The hawk cries again, closer now. I spot it circling high above, wings motionless as it reads currents invisible to me. There's a lesson in that...how to navigate by feeling instead of sight, how to trust the air to hold you up.
I pull out my phone to take a picture, then put it away. Some moments are too essential to capture. Too sacred to reduce to pixels and posted memories. This one belongs to me and the mountains and the space between breaths where peace lives.
An hour passes, maybe two. Time moves differently up here. Eventually, I know I'll have to head back down, return to the world of traffic and deadlines and all the small violences of ordinary life. But something will stay with me from this moment. A reminder that peace isn't just the absence of war...it's the presence of something larger than ourselves.
I stand slowly, muscles protesting the cold. The chipmunk has moved on to other adventures. The hawk has found whatever thermal it was seeking. But the mountains remain, patient and eternal, holding their peace like a gift they're always ready to share.

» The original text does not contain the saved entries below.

(** X11: [GetString] returns on every path, provider and cluster: the
    three reads of [splits] are guarded by the length test, so it never
    panics; and whenever it returns an error the value beside it is the
    empty string. *)
Theorem GetString_returns_never_panics (w : World) (p : provider) (path : string) :
  ∃ (v : string) (err : option error),
    result (GetString w p path) = Returns (v, err)
    ∧ (err ≠ None → v = "").
Proof.
  destruct (decide (length (Split path slash) ≠ 3)) as [Hbad|Hok].
  - unfold GetString. cbn zeta. rewrite decide_True by done. by eexists _, _.
  - apply dec_stable in Hok.
    destruct (Split path slash) as [|a [|b [|c [|? ?]]]] eqn:Hs; try done.
    rewrite (GetString_split w p path a b c Hs).
    destruct (decide (KubeConfigPath p = "")) as [Hp|Hp].
    + unfold GetString_at. rewrite decide_True by done. by eexists _, _.
    + destruct (getSecret_returns w a b (KubeConfigPath p) (KubeContext p))
        as (data & err & Hget).
      rewrite (GetString_at_after_fetch w p a b c data err Hp Hget).
      destruct err as [e|]; [by eexists _, _|].
      destruct (mapIndex data c); by eexists _, _.
Qed.

(** X12: [GetString] answers "Invalid path ... Path must be in the format
    <namespace>/<secret>/<key>" exactly for the paths that do not hold two
    separators; empty segments are not looked at, so [//] and [ns/name/]
    pass this test. *)
Theorem GetString_invalid_path_iff (w : World) (p : provider) (path : string) :
  result (GetString w p path)
  = Returns ("", Some (Errorf ("Invalid path " +:+ path
               +:+ ". Path must be in the format <namespace>/<secret>/<key>")))
  ↔ Count path slash ≠ 2.
Proof.
  pose proof (length_Split slash path) as Hlen. split.
  - intros H Hc.
    destruct (Split path slash) as [|a [|b [|c [|? ?]]]] eqn:Hs; simpl in Hlen; try lia.
    rewrite (GetString_split w p path a b c Hs) in H.
    destruct (decide (KubeConfigPath p = "")) as [Hp|Hp].
    + unfold GetString_at in H. rewrite decide_True in H by done. discriminate H.
    + destruct (getSecret_returns w a b (KubeConfigPath p) (KubeContext p))
        as (data & err & Hget).
      rewrite (GetString_at_after_fetch w p a b c data err Hp Hget) in H.
      destruct err as [e|]; [discriminate H|].
      destruct (mapIndex data c); discriminate H.
  - intros Hc. unfold GetString. cbn zeta. rewrite decide_True by lia. done.
Qed.

(** X13: a path that passes the test on the number of segments is
    [ns/name/key] for segments that hold no separator, and these segments
    are the namespace, secret name and key the lookup goes on with: the
    split loses nothing of the path. *)
Theorem GetString_accepted_path_shape (w : World) (p : provider) (path : string) :
  length (Split path slash) = 3 →
  ∃ ns name key : string,
    path = ns +:+ "/" +:+ name +:+ "/" +:+ key
    ∧ Count ns slash = 0 ∧ Count name slash = 0 ∧ Count key slash = 0
    ∧ GetString w p path = GetString_at w p ns name key.
Proof.
  intros Hlen.
  destruct (Split path slash) as [|a [|b [|c [|? ?]]]] eqn:Hs; try done.
  destruct (Split_three_inv slash path a b c Hs) as (Hpath & Ha & Hb & Hc).
  exists a, b, c. repeat split; try done.
  by apply GetString_split.
Qed.

Lemma GetString_accepted_path_shape_witness :
  ∃ ns name key : string,
    "default/db/" = ns +:+ "/" +:+ name +:+ "/" +:+ key
    ∧ Count ns slash = 0 ∧ Count name slash = 0 ∧ Count key slash = 0
    ∧ GetString (Samples.machine [] "" true) Samples.admin "default/db/"
      = GetString_at (Samples.machine [] "" true) Samples.admin ns name key.
Proof.
  apply (GetString_accepted_path_shape (Samples.machine [] "" true) Samples.admin
           "default/db/").
  reflexivity.
Defined.

End Lookup.

(** ** The cloud-manager provider: construction, addressing and outcomes *)

Section CloudManagerMore.
Import Gcpsecrets.

(** Every case of [getSecretBytes]: the client, the first separator of the
    key, and the answer to the request. *)
Lemma getSecretBytes_cases (w : World) (p : provider) (key : string) :
  getSecretBytes w p key
  = match NewClient w with
    | inl e =>
        ([EvNewClient; EvStderr ("failed to connect: " +:+ Error e)],
         Returns (None, Some e))
    | inr c =>
        match IndexByte key slash with
        | None =>
            ([EvNewClient], Panics "runtime error: index out of range [1] with length 1")
        | Some m =>
            ([EvNewClient;
              EvAccessSecretVersion
                (resourceName (sliceTo m key) (sliceFrom (m + 1) key) (version p))],
             match AccessSecretVersion w c
                     (resourceName (sliceTo m key) (sliceFrom (m + 1) key) (version p)) with
             | inl err =>
                 if optional p then Returns (None, None)
                 else match fallback p with
                      | Some x => Returns (Some x, None)
                      | None => Returns (None, Some (Errorf_w "failed to get secret: " err))
                      end
             | inr secret =>
                 match GetPayload secret with
                 | None =>
                     Panics "runtime error: invalid memory address or nil pointer dereference"
                 | Some payload => Returns (Data payload, None)
                 end
             end)
        end
    end.
Proof.
  destruct (NewClient w) as [e|c] eqn:Hc.
  - by apply getSecretBytes_no_client.
  - destruct (IndexByte key slash) as [m|] eqn:Hm.
    + by apply getSecretBytes_fetch, SplitN_2_sep.
    + unfold getSecretBytes.
      rewrite Hc, (SplitN_2_no_sep slash) by (by apply IndexByte_None_Count).
      reflexivity.
Qed.

Lemma GetString_trace (w : World) (p : provider) (key : string) :
  trace (GetString w p key) = trace (getSecretBytes w p key).
Proof.
  unfold GetString, trace, mbind, eff_bind.
  destruct (getSecretBytes w p key) as [t [[secret [e|]]|msg]]; cbn;
    by rewrite ?app_nil_r.
Qed.

Lemma GetString_panics (w : World) (p : provider) (key msg : string) :
  result (getSecretBytes w p key) = Panics msg → result (GetString w p key) = Panics msg.
Proof. unfold GetString, result, mbind, eff_bind. by intros ->. Qed.

(** X14: a provider is optional exactly when the [optional] option is one
    of [1], [t], [T], [TRUE], [true], [True]; every other value, the empty
    one and the ones [strconv.ParseBool] rejects included, leaves it not
    optional, and none makes the construction fail. *)
Theorem New_optional_iff (cfg : StaticConfig) :
  optional (New cfg) = true
  ↔ cfgString cfg "optional" ∈ ["1"; "t"; "T"; "TRUE"; "true"; "True"].
Proof.
  unfold New, ParseBool. cbn [optional].
  destruct (decide (cfgString cfg "optional" ≠ "")) as [Hset|Hunset].
  - destruct (bool_decide _) eqn:Ht.
    + apply bool_decide_eq_true in Ht. done.
    + apply bool_decide_eq_false in Ht. destruct (bool_decide _); done.
  - apply dec_stable in Hunset. rewrite Hunset. split; [done|].
    intros H. repeat (apply elem_of_cons in H as [H|H]; [discriminate H|]).
    by apply elem_of_nil in H.
Qed.

(** X15: a provider built from a configuration addresses its request to
    [projects/P/secrets/S/versions/V], where [P] is the part of the key
    before its first separator, [S] is all that follows it, further
    separators included, and [V] is the [version] option, or [latest] when
    that option is empty; the request is the one thing done after the
    client is built. *)
Theorem request_addressing (w : World) (cfg : StaticConfig) (project name : string)
    (c : Client w) :
  NewClient w = inr c →
  Count project slash = 0 →
  trace (GetString w (New cfg) (project +:+ "/" +:+ name))
  = [EvNewClient;
     EvAccessSecretVersion
       ("projects/" +:+ project +:+ "/secrets/" +:+ name +:+ "/versions/"
        +:+ (if decide (cfgString cfg "version" = "") then "latest"
             else cfgString cfg "version"))].
Proof.
  intros Hc Hp. rewrite GetString_trace.
  change (project +:+ "/" +:+ name) with (project +:+ String slash name).
  by rewrite (getSecretBytes_fetch w (New cfg) _ project name c Hc
                (SplitN_2_first slash project name Hp)).
Qed.

Lemma request_addressing_witness :
  trace (GetString Samples.sm_one_secret (New (Samples.config [])) "proj/team/db")
  = [EvNewClient; EvAccessSecretVersion "projects/proj/secrets/team/db/versions/latest"]
  ∧ trace (GetString Samples.sm_one_secret (New (Samples.config [("version", "7")]))
             "proj/db")
    = [EvNewClient; EvAccessSecretVersion "projects/proj/secrets/db/versions/7"].
Proof.
  split.
  - apply (request_addressing Samples.sm_one_secret (Samples.config []) "proj" "team/db" tt);
      reflexivity.
  - apply (request_addressing Samples.sm_one_secret (Samples.config [("version", "7")])
             "proj" "db" tt); reflexivity.
Defined.

(** X16: when the request succeeds, the payload comes back as stored:
    [getSecretBytes] returns its bytes and [GetString] the same bytes as a
    string (the empty string for a nil slice), with no error, whatever the
    optional flag and the fallback value are; a fallback never replaces a
    value that was found. *)
Theorem fetched_payload_returned_as_stored (w : World) (p : provider)
    (key project name : string) (c : Client w) (data : option string) :
  NewClient w = inr c →
  SplitN key slash 2 = [project; name] →
  AccessSecretVersion w c (resourceName project name (version p))
  = inr {| GetPayload := Some {| Data := data |} |} →
  result (getSecretBytes w p key) = Returns (data, None)
  ∧ result (GetString w p key) = Returns (default "" data, None).
Proof.
  intros Hc Hs Hok.
  assert (result (getSecretBytes w p key) = Returns (data, None)) as H
    by (by rewrite (getSecretBytes_fetch _ _ _ _ _ _ Hc Hs), Hok).
  split; [exact H|]. by rewrite (GetString_of_bytes _ _ _ _ _ H).
Qed.

Lemma fetched_payload_returned_as_stored_witness :
  result (getSecretBytes
            (Samples.sm_holding "projects/proj/secrets/db/versions/latest"
               (Some {| Data := Some "hunter2" |}))
            (New (Samples.config [("optional", "true"); ("fallback_value", "x")])) "proj/db")
  = Returns (Some "hunter2", None)
  ∧ result (GetString
              (Samples.sm_holding "projects/proj/secrets/db/versions/latest"
                 (Some {| Data := Some "hunter2" |}))
              (New (Samples.config [("optional", "true"); ("fallback_value", "x")]))
              "proj/db")
    = Returns ("hunter2", None).
Proof.
  apply (fetched_payload_returned_as_stored
           (Samples.sm_holding "projects/proj/secrets/db/versions/latest"
              (Some {| Data := Some "hunter2" |}))
           _ "proj/db" "proj" "db" tt (Some "hunter2")); reflexivity.
Defined.

(** X17: a request is sent only for a key that holds a separator: when
    the trace of a lookup holds a request, the key is [project/name] with no
    separator in [project], and the request is the one for that project,
    that name and the version of the provider. *)
Theorem request_sent_only_for_split_key (w : World) (p : provider) (key n : string) :
  EvAccessSecretVersion n ∈ trace (getSecretBytes w p key) →
  ∃ project name : string,
    key = project +:+ "/" +:+ name
    ∧ Count project slash = 0
    ∧ n = resourceName project name (version p).
Proof.
  rewrite getSecretBytes_cases. unfold trace.
  destruct (NewClient w) as [e|c]; cbn.
  - intros H. apply elem_of_cons in H as [H|H]; [done|].
    apply elem_of_cons in H as [H|H]; [done|]. by apply elem_of_nil in H.
  - destruct (IndexByte key slash) as [m|] eqn:Hm; cbn.
    + intros H. apply elem_of_cons in H as [H|H]; [done|].
      apply elem_of_cons in H as [H|H]; [|by apply elem_of_nil in H].
      injection H as ->. destruct (IndexByte_cut slash key m Hm) as [Hkey Hcount].
      by exists (sliceTo m key), (sliceFrom (m + 1) key).
    + intros H. apply elem_of_cons in H as [H|H]; [done|]. by apply elem_of_nil in H.
Qed.

Lemma request_sent_only_for_split_key_witness :
  ∃ project name : string,
    "proj/team/db" = project +:+ "/" +:+ name
    ∧ Count project slash = 0
    ∧ "projects/proj/secrets/team/db/versions/latest"
      = resourceName project name (version (New (Samples.config []))).
Proof.
  apply (request_sent_only_for_split_key Samples.sm_one_secret (New (Samples.config []))
           "proj/team/db" "projects/proj/secrets/team/db/versions/latest").
  apply list_elem_of_further, list_elem_of_here.
Defined.

(** X18: a successful answer whose payload pointer is nil makes the lookup
    panic on the read of its [Data] field; no error is returned, and the
    optional flag and the fallback value do not help. *)
Theorem nil_payload_panics (w : World) (p : provider) (key project name : string)
    (c : Client w) :
  NewClient w = inr c →
  SplitN key slash 2 = [project; name] →
  AccessSecretVersion w c (resourceName project name (version p))
  = inr {| GetPayload := None |} →
  result (GetString w p key)
  = Panics "runtime error: invalid memory address or nil pointer dereference".
Proof.
  intros Hc Hs Hok. apply GetString_panics.
  by rewrite (getSecretBytes_fetch _ _ _ _ _ _ Hc Hs), Hok.
Qed.
Ltac branches :=
  repeat (match goal with
          | |- context [if ?b then _ else _] => atomic b; destruct b eqn:?
          | |- context [match ?x with _ => _ end] => atomic x; destruct x eqn:?
          end; simpl).

(** * Properties *)

(** ** Configuration store *)

Section ConfigFacts.

Import Config.

Lemma save_keeps_config cm : config (save cm).1 = config cm.
Proof. unfold save. by destruct (writable (disk cm)). Qed.

Lemma assign_own o key value :
  key ≠ "__proto__" → props (assign o key value) !! key = Some value.
Proof.
  intros Hne. unfold assign.
  destruct (props o !! key) eqn:Hown; simpl.
  - apply lookup_insert_eq.
  - destruct (String.eqb_spec key "__proto__") as [->|_]; [done|].
    simpl. apply lookup_insert_eq.
Qed.

Lemma get_own cm key v :
  key ≠ "" → props (config cm) !! key = Some v → get cm (Some key) = Value v.
Proof.
  intros Hne Hv. unfold get. destruct key as [|c r]; [done|]. by rewrite Hv.
Qed.

(** C8, as the code has it: for every property name other than the empty
    string and ["__proto__"], [set(key, value)] followed by [get(key)]
    returns [value], whether or not the write to disk succeeded; and
    [reset()] followed by [getAll()] returns exactly the default
    record. *)
Theorem set_get_reset_round_trip (cm : ConfigManager) (key : string)
    (value : JSValue) :
  key ≠ "" → key ≠ "__proto__" →
  get (set cm (Name key) value).1 (Some key) = Value value
  ∧ getAll (reset cm).1 = DEFAULT_CONFIG.
Proof.
  intros Hempty Hproto. split.
  - apply get_own; [done|]. unfold set. rewrite save_keeps_config. simpl.
    by apply assign_own.
  - unfold getAll, reset. by rewrite save_keeps_config.
Qed.

Lemma set_get_reset_round_trip_witness :
  get (set sample_manager (Name "dockSize") (JStr "large")).1 (Some "dockSize")
    = Value (JStr "large")
  ∧ getAll (reset sample_manager).1 = DEFAULT_CONFIG.
Proof.
  apply (set_get_reset_round_trip sample_manager "dockSize" (JStr "large"));
    discriminate.
Defined.

(** C8 as worded fails on two keys: the empty string is falsy, so
    [get("")] hands back the whole configuration object; and
    ["__proto__"] with a primitive value runs the inherited setter, which
    stores nothing. *)
Lemma set_get_falsy_key_counterexample :
  get (set sample_manager (Name "") (JStr "x")).1 (Some "")
    = Whole (config (set sample_manager (Name "") (JStr "x")).1)
  ∧ get (set sample_manager (Name "") (JStr "x")).1 (Some "") ≠ Value (JStr "x")
  ∧ get (set sample_manager (Name "__proto__") (JStr "x")).1 (Some "__proto__")
    = Inherited "__proto__" ObjectPrototype
  ∧ get (set sample_manager (Name "__proto__") (JStr "x")).1 (Some "__proto__")
    ≠ Value (JStr "x").
Proof.
  assert (Hp : get (set sample_manager (Name "__proto__") (JStr "x")).1
                 (Some "__proto__") = Inherited "__proto__" ObjectPrototype)
    by (vm_compute; reflexivity).
  repeat split; first [done | rewrite Hp; discriminate].
Qed.
Lemma membersSize_length (fs : obj) :
  Forall (fun kv => (size (snd kv) <= String.length (compact (snd kv)))%nat) fs ->
  (membersSize fs <= S (String.length (joinComma (map member fs))))%nat.
Proof.
  induction 1 as [|[k x] fs Hx Hfs IH]; [simpl; lia|].
  cbn [membersSize fold_right]. fold (membersSize fs). cbn [snd] in Hx.
  assert (Hm : (size x + 3 <= String.length (member (k, x)))%nat).
  { unfold member, quote. cbn [fst snd]. rewrite !length_append.
    cbn [String.length QUOTE]. lia. }
  destruct fs as [|kv fs].
  - cbn [map joinComma membersSize fold_right]. lia.
  - change (joinComma (map member ((k, x) :: kv :: fs)))
      with (member (k, x) ++ "," ++ joinComma (map member (kv :: fs))).
    rewrite !length_append. cbn [String.length]. lia.
Qed.

(** The text of a value is at least as long as the value has nodes. *)
Lemma size_length (v : value) :
  serializable v = true -> (size v <= String.length (compact v))%nat.
Proof.
  induction v as [| |b|n|s|xs IH|fs IH] using value_nested_ind; intros Hs.
  - discriminate.
  - simpl. lia.
  - destruct b; simpl; lia.
  - destruct (ofZ_head n) as (c & s & E & _). cbn [compact size].
    rewrite E. simpl. lia.
  - cbn [compact size]. unfold quote. rewrite !length_append. simpl. lia.
  - cbn [serializable] in Hs. cbn [size compact]. fold (itemsSize xs).
    rewrite !length_append. cbn [String.length].
    assert (Hall : Forall (fun x => (size x <= String.length (compact x))%nat) xs).
    { rewrite Forall_forall in IH |- *. intros x Hin. apply IH; [exact Hin|].
      rewrite forallb_forall in Hs. now apply Hs. }
    pose proof (itemsSize_length xs Hall). lia.
  - cbn [serializable] in Hs. cbn [size compact]. fold (membersSize fs).
    rewrite members_serializable by exact Hs.
    rewrite !length_append. cbn [String.length].
    assert (Hall : Forall (fun kv => (size (snd kv)
                             <= String.length (compact (snd kv)))%nat) fs).
    { rewrite Forall_forall in IH |- *. intros [k x] Hin.
      apply (IH (k, x) Hin). rewrite forallb_forall in Hs.
      now apply (Hs (k, x)). }
    pose proof (membersSize_length fs Hall). lia.
Qed.

(** [JSON.parse] gives back every value printed without [undefined]. *)
Lemma parseText_compact (v : value) :
  serializable v = true -> parseText (compact v) = Some v.
Proof.
  intros Hs. unfold parseText.
  pose proof (parseValue_compact v Hs (S (String.length (compact v))) ""
                ltac:(pose proof (size_length v Hs); lia) eq_refl) as H.
  rewrite append_nil_r in H. now rewrite H.
Qed.
(** X11: while the reply to the COM_CHANGE_USER of a reused connection is
    awaited, queries are stored, in order.  After any sequence of writes
    of buffers that are not COM_QUIT packets, the stored query holds what
    it held before followed by the bytes of the buffers in the order
    written; nothing is written to the server, no hangup is triggered and
    the count of ignored replies is unchanged. *)
Theorem writes_during_reuse (queues : list GWBUF) :
  forall b : Backend,
  0 < m_ignore_replies b ->
  Forall (fun q => MYSQL_IS_COM_QUIT (buf_data q) = Some false) queues ->
  exists b',
    write_all SHA1 queues b = Some b'
    /\ default [] (buf_data <$> m_stored_query b')
       = default [] (buf_data <$> m_stored_query b)
         ++ concat (map buf_data queues)
    /\ (queues <> [] -> is_Some (m_stored_query b'))
    /\ dcb_writeq b' = dcb_writeq b
    /\ dcb_hangup b' = dcb_hangup b
    /\ m_ignore_replies b' = m_ignore_replies b.
Proof.
  induction queues as [|q queues IH]; intros b Hi Hq.
  - exists b. cbn [write_all map concat]. rewrite app_nil_r.
    repeat split. done.
  - inversion Hq as [|? ? Hq1 Hq2]; subst.
    cbn [write_all]. unfold write. rewrite (proj2 (Z.ltb_lt _ _) Hi).
    unfold handle_persistent_connection. rewrite Hq1.
    cbn [mbind option_bind].
    destruct (IH (set_stored_query
                    (Some (gwbuf_append (m_stored_query b) q)) b))
      as (b' & Hrun & Hs & Hsome & Hw & Hh & Hn); [exact Hi|exact Hq2|].
    exists b'. split; [exact Hrun|].
    cbn in Hs, Hw, Hh, Hn. rewrite Hs.
    split; [|split; [|repeat split; assumption]].
    + cbn [map concat]. rewrite app_assoc. f_equal.
      destruct (m_stored_query b); reflexivity.
    + intros _. destruct queues as [|q' queues'].
      * cbn [write_all] in Hrun. injection Hrun as <-. cbn. eauto.
      * apply Hsome. discriminate.
Qed.
(** * Ultimate tic-tac-toe: rule engine and Monte Carlo tree search

    A shallow embedding of [src/tictactoe.ts] (the bitboard variant of the
    rule engine) and of [src/mcts.ts], with the properties the specification
    states about them.

    Conventions of the embedding.
    - A JavaScript [number] that holds an integer is a [Z].  The bitwise
      operators of JavaScript first convert their operands to 32-bit signed
      integers; this conversion is [toInt32] and it is written out in every
      operator below.
    - A JavaScript array of numbers indexed by a computed integer is a
      [gmap Z Z]: reading an absent index gives [undefined], which every
      bitwise operator converts to [0]; writing an absent index creates it.
    - A method that mutates [this] and may [throw] is a function from the
      object to an outcome together with the object as the method left it,
      so that a mutation made before a [throw] stays visible. *)

From Stdlib Require Import ZArith List Bool Lia.
From stdpp Require Import base option list gmap strings pretty.

Open Scope Z_scope.

(** ** JavaScript 32-bit integer operators *)

Module JS.

(** [ToInt32]: the integer modulo 2^32, taken in [-2^31, 2^31).  The mask
    4294967295 is 2^32 - 1, so [Z.land z 4294967295] is [z mod 2^32]. *)
Definition toInt32 (z : Z) : Z :=
  let int32bit := Z.land z 4294967295 in
  if int32bit <? 2147483648 then int32bit else int32bit - 4294967296.

(** [a | b] *)
Definition bor (a b : Z) : Z := Z.lor (toInt32 a) (toInt32 b).

(** [a & b] *)
Definition band (a b : Z) : Z := Z.land (toInt32 a) (toInt32 b).

(** [~a] *)
Definition bnot (a : Z) : Z := Z.lnot (toInt32 a).

(** [a << n]: the shift count is taken modulo 32, the result wraps. *)
Definition shl (a n : Z) : Z := toInt32 (Z.shiftl (toInt32 a) (Z.land n 31)).

(** [a >> n]: sign-propagating shift, count modulo 32. *)
Definition shr (a n : Z) : Z := Z.shiftr (toInt32 a) (Z.land n 31).

(** [Math.floor(a / 3)] on an integer [a]. *)
Definition floorDiv3 (a : Z) : Z := a / 3.

(** [a % 3]: the remainder has the sign of the dividend. *)
Definition rem3 (a : Z) : Z := Z.rem a 3.

(** Truthiness of a number used as a condition. *)
Definition truthy (a : Z) : bool := negb (a =? 0).

End JS.

(** ** Outcomes of methods that may throw *)

Inductive Error : Type :=
  | TileAlreadyTaken          (* 'Tile already taken by ...' *)
  | MoveNotInActiveSubgrid    (* 'Move is not in the active subgrid' *)
  | ChildNotFound             (* 'Child not found' *)
  | ChildNotExpanded          (* 'Child not expanded' *)
  | UCB1RootNode              (* 'UCB1 not defined for root node' *)
  | NoBestPlay                (* 'No best play found. ...' *)
  | TypeError                 (* property read on undefined or null *)
  | OutOfFuel.                (* not an error of the program: a loop of the
                                 embedding reached its iteration bound *)

Inductive Outcome (A : Type) : Type :=
  | Ok (a : A)
  | Throw (e : Error).
Arguments Ok {A} a.
Arguments Throw {A} e.

(** A method of an object of type [S]. *)
Definition Method (S A : Type) : Type := S -> Outcome A * S.

Definition throw {S A} (e : Error) : Method S A := fun s => (Throw e, s).
Definition get {S} : Method S S := fun s => (Ok s, s).
Definition modify {S} (f : S -> S) : Method S unit := fun s => (Ok tt, f s).

#[global] Instance Method_ret {S} : MRet (Method S) :=
  fun A a s => (Ok a, s).
#[global] Instance Method_bind {S} : MBind (Method S) :=
  fun A B k m s =>
    match m s with
    | (Ok a, s') => k a s'
    | (Throw e, s') => (Throw e, s')
    end.

Definition when {S} (b : bool) (m : Method S unit) : Method S unit :=
  if b then m else mret tt.

(** ** The rule engine: data *)

Inductive Player : Type := X | O.

(** [Tile = Player | null] *)
Definition Tile : Type := option Player.

(** [GameOutcome = Player | 'none' | 'draw'] *)
Inductive GameOutcome : Type :=
  | Winner (p : Player)
  | none
  | draw.

Definition Coordinate : Type := (Z * Z)%type.

(** [Coordinate | 'any'] *)
Inductive ActiveSubgrid : Type :=
  | any
  | Forced (c : Coordinate).

Record Move : Type := mkMove {
  coordinate : Coordinate;
  player : Player;
  currentSubgrid : Coordinate   (* "For easier undo" *)
}.

Record GameState : Type := mkGameState {
  aSubgridBitboard : gmap Z Z;
  bSubgridBitboard : gmap Z Z;
  activeSubgrid : ActiveSubgrid;
  playerToMove : Player;
  complete : bool;
  moves : list Move
}.

#[global] Instance Player_eq_dec : EqDecision Player.
Proof. solve_decision. Defined.
#[global] Instance GameOutcome_eq_dec : EqDecision GameOutcome.
Proof. solve_decision. Defined.
#[global] Instance ActiveSubgrid_eq_dec : EqDecision ActiveSubgrid.
Proof. solve_decision. Defined.
#[global] Instance Move_eq_dec : EqDecision Move.
Proof. solve_decision. Defined.

(** ** The rule engine: pure helpers *)

Definition otherPlayer (p : Player) : Player :=
  match p with X => O | O => X end.

Definition coordinatesEqual (a b : Coordinate) : bool :=
  (a.1 =? b.1) && (a.2 =? b.2).

Definition isPlayer (tile : GameOutcome) : bool :=
  match tile with Winner _ => true | _ => false end.

Definition setBit (bitboard x y : Z) : Z :=
  let index := x + y * 3 in
  JS.bor bitboard (JS.shl 1 index).

Definition unsetBit (bitboard x y : Z) : Z :=
  let index := x + y * 3 in
  JS.band bitboard (JS.bnot (JS.shl 1 index)).

Definition getBit (bitboard x y : Z) : Z :=
  let index := x + y * 3 in
  JS.band (JS.shr bitboard index) 1.

(** The eight masks, in the order of the source:
    0b111000000, 0b000111000, 0b000000111, 0b100100100, 0b010010010,
    0b001001001, 0b100010001, 0b001010100. *)
Definition isBitboardWinning (bitboard : Z) : bool :=
  (JS.band bitboard 448 =? 448) ||
  (JS.band bitboard 56 =? 56) ||
  (JS.band bitboard 7 =? 7) ||
  (JS.band bitboard 292 =? 292) ||
  (JS.band bitboard 146 =? 146) ||
  (JS.band bitboard 73 =? 73) ||
  (JS.band bitboard 273 =? 273) ||
  (JS.band bitboard 84 =? 84).

Definition bitboardGridResult (xBitboard yBitboard : Z) : GameOutcome :=
  let xWin := isBitboardWinning xBitboard in
  let yWin := isBitboardWinning yBitboard in
  if xWin then Winner X
  else if yWin then Winner O
  else if JS.bor xBitboard yBitboard =? 511 then draw
  else none.

(** [arr[idx]] read into a bitwise context: [undefined] counts as [0]. *)
Definition readBitboard (arr : gmap Z Z) (idx : Z) : Z := default 0 (arr !! idx).

Definition emptyBitboards : gmap Z Z :=
  list_to_map ((fun i => (i, 0)) <$> [0; 1; 2; 3; 4; 5; 6; 7; 8]).

Definition initialGameState : GameState :=
  {| aSubgridBitboard := emptyBitboards;
     bSubgridBitboard := emptyBitboards;
     activeSubgrid := any;
     playerToMove := X;
     complete := false;
     moves := [] |}.

(** The range of [for (let i = 0; i < 3; i++)]. *)
Definition range3 : list Z := [0; 1; 2].

(** ** The rule engine: read-only methods *)

Definition checkWinSubgrid (s : GameState) (subgrid : Coordinate) : GameOutcome :=
  let idx := subgrid.1 + subgrid.2 * 3 in
  let xBitboard := readBitboard (aSubgridBitboard s) idx in
  let yBitboard := readBitboard (bSubgridBitboard s) idx in
  bitboardGridResult xBitboard yBitboard.

(** The three accumulators of [checkWinWholeBoard]. *)
Record MetaBitboards : Type := mkMeta {
  xWinsBitboard : Z;
  yWinsBitboard : Z;
  neutralBitboard : Z
}.

(** Body of the inner loop of [checkWinWholeBoard]. *)
Definition metaStep (sub : Coordinate -> GameOutcome) (x : Z)
    (acc : MetaBitboards) (y : Z) : MetaBitboards :=
  match sub (x, y) with
  | Winner X => mkMeta (setBit (xWinsBitboard acc) x y) (yWinsBitboard acc) (neutralBitboard acc)
  | Winner O => mkMeta (xWinsBitboard acc) (setBit (yWinsBitboard acc) x y) (neutralBitboard acc)
  | draw => mkMeta (xWinsBitboard acc) (yWinsBitboard acc) (setBit (neutralBitboard acc) x y)
  | none => acc
  end.

Definition metaBitboards (sub : Coordinate -> GameOutcome) : MetaBitboards :=
  fold_left (fun acc x => fold_left (metaStep sub x) range3 acc) range3 (mkMeta 0 0 0).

"Thank you," I whisper to the peaks, to the sky, to whatever brought me here.
The trail down is easier on the lungs but harder on the knees. With each step, the world grows louder, more complex. But I carry something new now; the memory of silence that heals instead of threatens, of beauty that exists without agenda.
Above the treeline, I found something I didn't know I was looking for. Not answers, exactly, but the right kind of questions. Not healing, but the possibility of it. Not peace as a destination, but peace as a moment, renewable as sunrise, available whenever I'm brave enough to climb high enough to find it.
The mountains will be here tomorrow. And so will I.